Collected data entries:
(** Round trip: on a heap without adjacent free blocks, freeing what
    [alloc] has just returned restores exactly the block structure (and so
    the accounting) from before the call. *)
Theorem alloc_free_restores h bs size p h1 :
  heap_ok h bs → no_adjacent bs → 0 < size → size + 19 < 2 ^ 64 →
  alloc size h = Ret (p, h1) → p ≠ 0 →
  ∃ h2, free_mem p h1 = Ret h2 ∧ heap_ok h2 bs.
Proof.
  intros Hok Hna Hs Hb E Hp. pose proof (alloc_ok h bs size Hok Hs Hb) as Ha.
  destruct (payload_size_spec size) as (P1 & P2 & P3 & _); [lia|lia|].
  pose proof (abs_alloc_spec (payload_size size) bs) as Hsp.
  destruct (abs_alloc (payload_size size) bs) as [[q bs']|] eqn:Eabs;
    [|destruct Ha as (? & E2 & _); rewrite E2 in E; congruence].
  destruct Ha as (h' & E2 & Hok' & _). rewrite E2 in E. injection E as -> ->.
  destruct Hsp as (x & b & y & -> & -> & Hf & Hle & -> & _).
  destruct (split_blk_in b (payload_size size)) as (s & r & Esp & _ & _ & _).
  set (b1 := mk_blk (addr b) s false) in *.
  destruct (free_mem_ok h1 _ b1 Hok') as (h2 & Ef & Hok2 & _); [rewrite Esp; set_solver|done|].
  exists h2. split; [done|]. unfold abs_free in Hok2. simpl in Hok2.
  pose proof (hr_tiles _ _ (ho_rep _ _ Hok)) as (mid & T1 & (Ea & _))%tiles_app.
  rewrite (mark_free_skip _ _ _ _ _ T1), coalesce_back in Hok2 by (done || lia). done.
Qed.

(** ** Resizing *)

Lemma mcopy_in m dst src n x : dst ≤ x < dst + n → mcopy m dst src n x = m (src + (x - dst)).
Proof. intros. unfold mcopy. by rewrite (proj2 (Z.leb_le _ _)), (proj2 (Z.ltb_lt _ _)) by lia. Qed.

Lemma mcopy_out m dst src n x : ¬ (dst ≤ x < dst + n) → mcopy m dst src n x = m x.
Proof. intros. unfold mcopy. destruct (Z.leb_spec dst x), (Z.ltb_spec x (dst + n)); done || lia. Qed.
(* ===== verification/CString.v ===== *)
(** * Strings, memory blocks and formatting ([src/impl/string.c])

    Everything works on byte memory: a pointer is an address, a [char*] the
    bytes from there to the first zero. Loops that a missing terminator would
    keep running take fuel and give [Hang] without it; the theorems say how
    much is enough. [string_t] objects live in memory with the fields at the
    offsets of the struct. *)

From S2P Require Import Prelude.

Open Scope c_scope.

(** ** C string functions *)

Fixpoint strlen_loop (fuel : nat) (m : Z → Z) (str len : Z) : outcome Z :=
  match fuel with
  | O => Hang
  | S fuel' => if m (str + len) =? 0 then Ret len else strlen_loop fuel' m str (len + 1)
  end.
Definition strlen (fuel : nat) (m : Z → Z) (str : Z) : outcome Z := strlen_loop fuel m str 0.

Fixpoint strcmp (fuel : nat) (m : Z → Z) (s1 s2 : Z) : outcome Z :=
  match fuel with
  | O => Hang
  | S fuel' =>
      if negb (m s1 =? 0) && (m s1 =? m s2) then strcmp fuel' m (s1 + 1) (s2 + 1)
      else Ret (m s1 - m s2)
  end.

(** The count [n] bounds the loop. *)
Fixpoint strncmp (m : Z → Z) (s1 s2 : Z) (n : nat) : Z :=
  match n with
  | O => 0
  | S n' =>
      if negb (m s1 =? 0) && (m s1 =? m s2) then strncmp m (s1 + 1) (s2 + 1) n'
      else m s1 - m s2
  end.

(** Copies up to and including the terminator. *)
Fixpoint strcpy_loop (fuel : nat) (m : Z → Z) (dest src : Z) : outcome (Z → Z) :=
  match fuel with
  | O => Hang
  | S fuel' =>
      let c := m src in
      let m := store8 m dest c in
      if c =? 0 then Ret m else strcpy_loop fuel' m (dest + 1) (src + 1)
  end.
Definition strcpy (fuel : nat) (m : Z → Z) (dest src : Z) : outcome (Z * (Z → Z)) :=
  let* m := strcpy_loop fuel m dest src in Ret (dest, m).

Fixpoint strncpy_copy (n : nat) (m : Z → Z) (dest src : Z) : (Z → Z) * Z * nat :=
  match n with
  | O => (m, dest, O)
  | S n' =>
      if m src =? 0 then (m, dest, n)
      else strncpy_copy n' (store8 m dest (m src)) (dest + 1) (src + 1)
  end.
Fixpoint strncpy_pad (n : nat) (m : Z → Z) (dest : Z) : Z → Z :=
  match n with O => m | S n' => strncpy_pad n' (store8 m dest 0) (dest + 1) end.
Definition strncpy (m : Z → Z) (dest src n : Z) : Z * (Z → Z) :=
  let '(m, d, n) := strncpy_copy (Z.to_nat n) m dest src in
  (dest, strncpy_pad n m d).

§ **What the exercise asks**: Go line by line through the data above and report each one that holds the string "then".

§ **Solution to this task**:
  | S fuel' => if m (str + len) =? 0 then Ret len else strlen_loop fuel' m str (len + 1)
      if negb (m s1 =? 0) && (m s1 =? m s2) then strcmp fuel' m (s1 + 1) (s2 + 1)
      if negb (m s1 =? 0) && (m s1 =? m s2) then strncmp m (s1 + 1) (s2 + 1) n'
      if c =? 0 then Ret m else strcpy_loop fuel' m (dest + 1) (src + 1)
      if m src =? 0 then (m, dest, n)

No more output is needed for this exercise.